(Stored data entries)
= Beginning of Section =

Lemma unheld_insert H i x b : unheld H b → hd_blk x ≠ b → unheld (<[i := x]> H) b.
Proof using Type. intros Hu Hx j y Hj. apply lookup_insert_Some in Hj as [[_ <-]|[_ Hj]]; [done|by apply (Hu j)]. Qed.

Lemma logged_le L b : (length (logged L b) ≤ S (length L))%nat.
Proof using Type. unfold logged. case_decide; [lia|]. rw length_app /=. lia. Qed.

Lemma bzero_run h s V H L b :
  ready p pr h → lview g pid (fs_log s) V H L → home g b → unheld H b → cache_room L H 1 → log_room g L →
  0 ≤ b < 2 ^ 32 →
  ∃ h' l', bzero iderw 1 b (h, s) = Ok tt (h', set_fs_log l' s) ∧ ready p pr h' ∧
    lview g pid l' (vset V b (replicate (Z.to_nat BSIZE) 0)) H (logged L b).
Proof using HBD.
  intros Hr Hv Hb Hu Hc Hl Hrng. unfold bzero. rewrite -> (wrapu_small 32 b) by lia.
  destruct (fbread_run h s V H L b Hr Hv Hb Hu Hc) as (i & dirty & h1 & l1 & E1 & Hr1 & Hi & Hv1).
  rw (bind_ok _ _ _ _ _ E1).
  destruct (fcommit_run h1 (set_fs_log l1 s) V _ L i _ (replicate (Z.to_nat BSIZE) 0) Hr1 Hv1 (lookup_insert_eq _ _ _))
    as (h2 & l2 & _ & E2 & Hr2 & Hv2); [by rw length_replicate|by apply Forall_replicate|done|].
  exists h2, l2. split_and!; [exact E2|done|]. cbn [hd_blk] in Hv2. by rewrite -> delete_insert_id in Hv2 by done.
Qed.
End view.

(** ** A small file system

    24 blocks: the log in blocks 2 to 15, the inodes in block 16, the bitmap in
    block 17 and the root directory in block 18. *)

Definition pad (l : list Z) : list Z := l ++ replicate (Z.to_nat BSIZE - length l) 0.

Lemma pad_ok l : (length l ≤ Z.to_nat BSIZE)%nat → bytes l → length (pad l) = Z.to_nat BSIZE ∧ bytes (pad l).
Proof.
  intros Hl Hb. unfold pad. split; [rw length_app length_replicate; lia|].
  apply Forall_app. split; [done|]. by apply Forall_replicate.
Qed.

Definition ex_dinode : list Z := [1; 0; 0; 0; 0; 0; 1; 0; 32; 0; 0; 0; 18; 0; 0; 0].
Definition ex_inodes : list Z := pad (replicate 64 0 ++ ex_dinode).
Definition ex_bitmap : list Z := pad [255; 255; 7].
Definition ex_rootdir : list Z :=
  pad ([1; 0; 46] ++ replicate 13 0 ++ [1; 0; 46; 46] ++ replicate 12 0).
Definition ex_fsdisk : list (list Z) :=
  replicate 16 zero_block ++ [ex_inodes; ex_bitmap; ex_rootdir] ++ replicate 5 zero_block.

Ltac bytes_tac :=
  repeat first [apply Forall_nil_2 | apply Forall_app_2 | apply Forall_replicate; done | apply Forall_cons_2; [done|]].

Lemma ex_fsdisk_ok : disk_ok ex_fsdisk.
Proof.
  unfold disk_ok, ex_fsdisk. apply Forall_app_2; [apply Forall_replicate, zero_block_ok|].
  apply Forall_app_2; [|apply Forall_replicate, zero_block_ok].
  repeat (apply Forall_cons_2); [..|apply Forall_nil_2].
  all: apply pad_ok; [rw ?length_app ?length_replicate; cbn; unfold BSIZE; lia|unfold ex_dinode, bytes; bytes_tac].
Qed.

Definition ex_geo : geometry := MkGeo 2 14 24 1.
Definition ex_fslog (b : bst) : logst := MkLog b 2 14 1 false 1 0 (replicate (Z.to_nat LOGSIZE) 0).
Definition ex_V (b : Z) : list Z := default [] (ex_fsdisk !! Z.to_nat b).
Definition ex_sb : superblock := MkSb 24 5 8 14 2 16 17.

Lemma ex_lview : ∃ b, lview ex_geo 7 (ex_fslog b) ex_V ∅ [].
Proof.
  destruct (binit_inv ex_machine (set_bc_disksize 24 (set_bc_disk ex_fsdisk ex_bst)) eq_refl eq_refl ex_fsdisk_ok eq_refl)
    as (b & _ & Hc & Hcore & HD).
  pose proof (fresh_view 7 b _ _ Hc Hcore HD) as Hv. cbn [bc_disk set_bc_disk set_bc_disksize] in Hv.
  assert (length ex_fsdisk = 24%nat) as Hlen by reflexivity.
  exists b, ex_fsdisk, ∅. split.
  - split; [exact Hv| |by unfold NBUF; cbn|].
    + split; rw ?Hlen; cbn [ex_fslog lg_dev lg_start lg_size lg_n lg_block length]; try lia; try done; try constructor.
    + intros c. split; [by intros ?%not_elem_of_nil|]. intros [[d Hd]|(i & x & Hx & _)]; by rw lookup_empty in Hd || rw lookup_empty in Hx.
  - done.
  - done.
  - intros i x Hx. by rw lookup_empty in Hx.
  - intros c _ _. unfold logical, ex_V. by rw lookup_empty.
Qed.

= End of Section =

In the entries above, find each line with the word "Type" and show it.

SOLUTION TO THE EXERCISE:
Proof using Type. intros Hu Hx j y Hj. apply lookup_insert_Some in Hj as [[_ <-]|[_ Hj]]; [done|by apply (Hu j)]. Qed.
Proof using Type. unfold logged. case_decide; [lia|]. rw length_app /=. lia. Qed.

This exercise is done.